Bulmer then "commenced his duties as receiver" in the Avila lawsuit, including paying himself $10,800.40 from funds held in the receivership estate. He claimed that amount was owed to him as "fees and expenses incurred" between July 31, 2012 and August 24, 2012.

Once the court declared the receivership void and ordered Bulmer to return the funds seized to Lin, Bulmer demanded that Cosio reimburse him for $10,800.40 of the amount to be disgorged, to account for Bulmer's fees and expenses. Cosio did not respond to this demand. Bulmer ultimately repaid Lin the full amount due, "without assistance or contribution" from Cosio, Yang, or Avila. Bulmer also alleged that he had to retain an attorney to assist with his defense in the Lin lawsuit.

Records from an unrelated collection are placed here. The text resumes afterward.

(** One item: what it says, and the state after it *)
Lemma switch_item_run cond it items outcomes w r w' :
  reads_as (m_state w) → switch_items cid cond (it :: items) outcomes w = (Ok r, w') →
  ∃ b w1, item_holds c0 it = Ok b ∧ reads_as (m_state w1) ∧
  match b with
  | None => switch_items cid cond items outcomes w1 = (Ok r, w')
  | Some b =>
      ∃ l, item "logical_operator" cond = Ok l ∧
      if negb (py_eq l (PStr "and")) && existsb (λ b, b) (outcomes ++ [b])
      then r = None ∧ ∃ to, item "to" cond = Ok to ∧ next_is to (m_state w')
      else switch_items cid cond items (outcomes ++ [b]) w1 = (Ok r, w')
  end.
Proof.
  intros Hw Hrun. cbn [switch_items] in Hrun. rewrite (act_ok _ _ _ _ _ (check_goes_on w)) in Hrun. cbv iota in Hrun.
  act_inv Hrun i w1 H1. injection H1 as Hi <-. unfold item_holds. rewrite Hi. cbn [mbind res_bind].
  destruct (negb (py_bool i)); [by exists None, (tick w)|].
  act_inv Hrun exp w2 H2. injection H2 as Hexp <-. rewrite Hexp. cbn [mbind res_bind].
  act_inv Hrun cpn_v w3 H3. unfold variable in H3. act_in H3. injection H3 as Hv <-.
  destruct Hw as [Hsome Hvars]. cbn in Hv. rewrite Hvars in Hv. rewrite Hv. cbn [mbind res_bind].
  act_in Hrun. act_inv Hrun d w4 H4. injection H4 as Hd <-. rewrite Hd. cbn [mbind res_bind].
  act_inv Hrun v w5 H5. injection H5 as Hop <-. rewrite Hop. cbn [mbind res_bind].
  act_inv Hrun op w6 H6. injection H6 as Hop' <-. rewrite Hop'. cbn [mbind res_bind].
  act_inv Hrun b w7 H7. injection H7 as Hb <-. rewrite Hb. cbn [mbind res_bind].
  act_inv Hrun l w8 H8. injection H8 as Hl <-.
  set (w1 := set_state _ (tick w)) in Hrun.
  assert (reads_as (m_state w1)) as Hr1 by (apply reads_input; by split).
  exists (Some b), w1. split; [done|]. split; [done|]. exists l. split; [done|].
  cbv zeta in Hrun. destruct (negb (py_eq l (PStr "and")) && existsb (λ b, b) (outcomes ++ [b])); [|done].
  act_inv Hrun to w9 H9. injection H9 as Hto <-. act_inv Hrun u w10 H10. injection Hrun as <- <-.
  split; [done|]. exists to. split; [done|]. by eapply set_next_sets.
Qed.
(** ** Lines *)

Record LineRecord := {
  lr_text : text; lr_type : string; lr_img_id : pyv; lr_layout : text; lr_positions : list pyv }.
Definition is_text (r : LineRecord) : bool := bool_decide (lr_type r = "text").

Definition plain_record (line : text) : LineRecord :=
  {| lr_text := line; lr_type := "text"; lr_img_id := PNone; lr_layout := []; lr_positions := [] |}.

Definition shown_value (v : pyv) : text := codes (py_str (λ _, "") v).
(** [str(v or d)] *)
Definition text_or (v : pyv) (d : string) : text := if py_bool v then shown_value v else codes d.

Definition item_record (item : fields) : res LineRecord :=
  positions ← extract_pdf_positions item;
  Ok {| lr_text := text_or (get "text" PNone item) "";
        lr_type := of_codes (text_or (get "doc_type_kwd" PNone item) "text");
        lr_img_id := get "img_id" PNone item;
        lr_layout := strip (shown_value (get "layout_type" (PStr "") item) ++ codes " "
                            ++ shown_value (get "layoutno" (PStr "") item));
        lr_positions := positions |}.

(** [payload.split("\n")] *)
Fixpoint split_lines (line s : text) : list text :=
  match s with
  | [] => [line]
  | c :: s' => if (c =? 10)%N then line :: split_lines [] s' else split_lines (line ++ [c]) s'
  end.

Definition extract_line_records (payload : Payload) : res (list LineRecord) :=
  match payload with
  | Formatted t => Ok (plain_record <$> filter (λ l, full l = true) (split_lines [] t))
  | Structured items => res_mapM item_record items
  end.

(** ** Outlines (deepdoc/parser/utils.py) *)

(** The outline of a PDF file as its reader gives it: an entry is its title and page
    index, if it has both. *)
Inductive PdfOutline := Entry (target : option (text * Z)) | Entries (l : list PdfOutline).

Fixpoint outline_dfs (depth : Z) (n : PdfOutline) : option (list (text * Z * Z)) :=
  match n with
  | Entry target => t ← target; Some [(t.1, depth, t.2 + 1)]
  | Entries l =>
      (fix go l := match l with
                   | [] => Some []
                   | n :: l => a ← outline_dfs (depth + 1) n; b ← go l; Some (a ++ b)
                   end) l
  end.

Section title.
Context `{Tokens} (pdf_outline : pyv → option (list PdfOutline)) (preview : list pyv → option string).

(** An error leaves no outline at all. *)
Definition extract_pdf_outlines (source : pyv) : list (text * Z * Z) :=
  default [] (nodes ← pdf_outline source; ls ← mapM (outline_dfs 0) nodes; Some (concat ls)).

Definition extract_outlines (file : fields) : list (text * Z * Z) :=
  match fetchone (λ v, py_bool v = true) ((λ k, get k PNone file) <$> ["blob"; "binary"; "path"; "name"]) with
  | Some source => extract_pdf_outlines source
  | None => []
  end.

(** ** Levels *)

Definition match_regex_level (t : text) (level_group : list re) : option Z :=
  (λ i, Z.of_nat i + 1) <$> first_index (λ p, is_bullet p (strip t)) level_group.

Definition is_empty_pattern (p : re) : bool := match p with Eps => true | _ => false end.

(** The lines that one of the patterns of a family matches *)
Definition group_hits (lines : list text) (group : list re) : Z :=
  len (filter (λ s, full (strip s) && existsb (λ p, is_bullet p (strip s)) group = true) lines).

Definition select_level_group (lines : list text) (raw_levels : list (list re)) : list re :=
  let selected := best_of (group_hits lines <$> raw_levels) in
  if selected <? 0 then [] else
  filter (λ p, is_empty_pattern p = false) (default [] (raw_levels !! Z.to_nat selected)).

(** A letter under [re.I]: the other case, and what else folds to [i] or [s] *)
Definition letter (c : N) : re :=
  Cls (λ d, (d =? c)%N || (d =? c - 32)%N
         || ((c =? 105)%N && ((d =? 304)%N || (d =? 305)%N)) || ((c =? 115)%N && (d =? 383)%N)).
Definition word_ci (s : string) : re := seqs (letter <$> codes s).
(** [re.search(r"(section|title|head)", layout, re.I)] *)
Definition heading_layout (layout : text) : bool :=
  re_search (Alt (word_ci "section") (Alt (word_ci "title") (word_ci "head"))) layout.

Definition match_layout_level (t layout : text) (fallback_level : Z) : Z :=
  if heading_layout layout && negb (not_title (strip (head_at 64 t))) then fallback_level else BODY_LEVEL.

(** The pairs of neighbouring characters *)
Definition char_pairs (s : text) : list (N * N) := zip s (tail s).

Definition _outline_similarity (left right : text) : double :=
  let left_pairs := dict_fromkeys (char_pairs left) in
  let right_pairs := dict_fromkeys (take (length left) (char_pairs right)) in
  Z_ratio (len (filter (λ p, p ∈ right_pairs) left_pairs))
    (Z.max (Z.max (len left_pairs) (len right_pairs)) 1).

Record Resolved := { rs_levels : list Z; rs_most_level : option Z }.

Definition outline_level (outlines : list (text * Z * Z)) (r : LineRecord) : Z :=
  if negb (is_text r) then BODY_LEVEL else
  match fetchone (λ o, flt (lit_float "0.8") (_outline_similarity o.1.1 (lr_text r)) = true) outlines with
  | Some o => o.1.2 + 1
  | None => BODY_LEVEL
  end.

(** Levels of an outline start at 0. *)
Definition resolve_outline_levels (file : fields) (line_records : list LineRecord) : option Resolved :=
  let outlines := extract_outlines file in
  if decide (line_records = []) then None
  else if fle (Z_ratio (len outlines) (len line_records)) (lit_float "0.03") then None
  else
    let max_level := foldr Z.max 0 ((λ o, o.1.2) <$> outlines) + 1 in
    Some {| rs_levels := outline_level outlines <$> line_records;
            rs_most_level := Some (Z.max 1 (max_level - 1)) |}.

Definition frequency_level (level_group : list re) (r : LineRecord) : Z :=
  if negb (is_text r) then BODY_LEVEL else
  match match_regex_level (lr_text r) level_group with
  | Some level => level
  | None => match_layout_level (lr_text r) (lr_layout r) (len level_group + 1)
  end.

Definition resolve_frequency_levels (raw_levels : list (list re)) (line_records : list LineRecord) : Resolved :=
  let level_group := select_level_group (lr_text <$> line_records) raw_levels in
  let levels := frequency_level level_group <$> line_records in
  {| rs_levels := levels; rs_most_level := fetchone (λ l, l < BODY_LEVEL) (by_frequency levels) |}.

Definition resolve_title_levels (file : fields) (raw_levels : list (list re)) (line_records : list LineRecord)
    : Resolved :=
  default (resolve_frequency_levels raw_levels line_records) (resolve_outline_levels file line_records).

(** The level of headings that a chunk may start with; [None] without headings *)
Definition resolve_target_level (levels : list Z) (hierarchy : pyv) : res (option Z) :=
  match isort Z.leb (dict_fromkeys (filter (λ l, 0 < l < BODY_LEVEL) levels)) with
  | [] => Ok None
  | title_levels =>
      h ← int_value hierarchy;
      Ok (title_levels !! Z.to_nat (Z.min (Z.max h 1) (len title_levels) - 1))
  end.

(** ** Chunks *)

Definition record_fields (r : LineRecord) : fields :=
  [("text", text_value (lr_text r)); ("doc_type_kwd", PStr (lr_type r)); ("img_id", lr_img_id r);
   ("layout", text_value (lr_layout r)); (PDF_POSITIONS_KEY, PList (lr_positions r))].

Definition joined_lines (records : list LineRecord) : text := concat ((λ r, lr_text r ++ newline) <$> records).

Definition chunk_of_group (formatted : bool) (records : list LineRecord) : res (option fields) :=
  match records with
  | [] => Ok None
  | r :: _ =>
      if formatted then Ok (Some [("text", text_value (joined_lines records))])
      else if is_text r then
        positions ← merge_pdf_positions (record_fields <$> records);
        Ok (Some [("text", text_value (remove_tag (joined_lines records))); ("doc_type_kwd", PStr "text");
                  (PDF_POSITIONS_KEY, PList positions)])
      else Ok (Some [("text", text_value (lr_text r)); ("doc_type_kwd", PStr (lr_type r)); ("img_id", lr_img_id r);
                     (PDF_POSITIONS_KEY, PList (lr_positions r))])
  end.

Definition build_chunks_from_record_groups (formatted : bool) (groups : list (list LineRecord)) : res (list fields) :=
  cks ← res_mapM (chunk_of_group formatted) groups; Ok (present cks).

Bulmer's complaint alleged causes of action for fraud, common counts, and indemnification against all defendants. The fraud claim was stricken pursuant to an anti-SLAPP motion filed by defendants. In denying defendants' anti-SLAPP motion as to Bulmer's other two claims, the court noted that Bulmer's indemnification claim "arises from the fact[] that [Bulmer] had to disgorge the receiver's fees he had earned and paid himself from the estate. The cost should equitably be indemnified from the parties who were responsible for an applicant's bond but did not post one."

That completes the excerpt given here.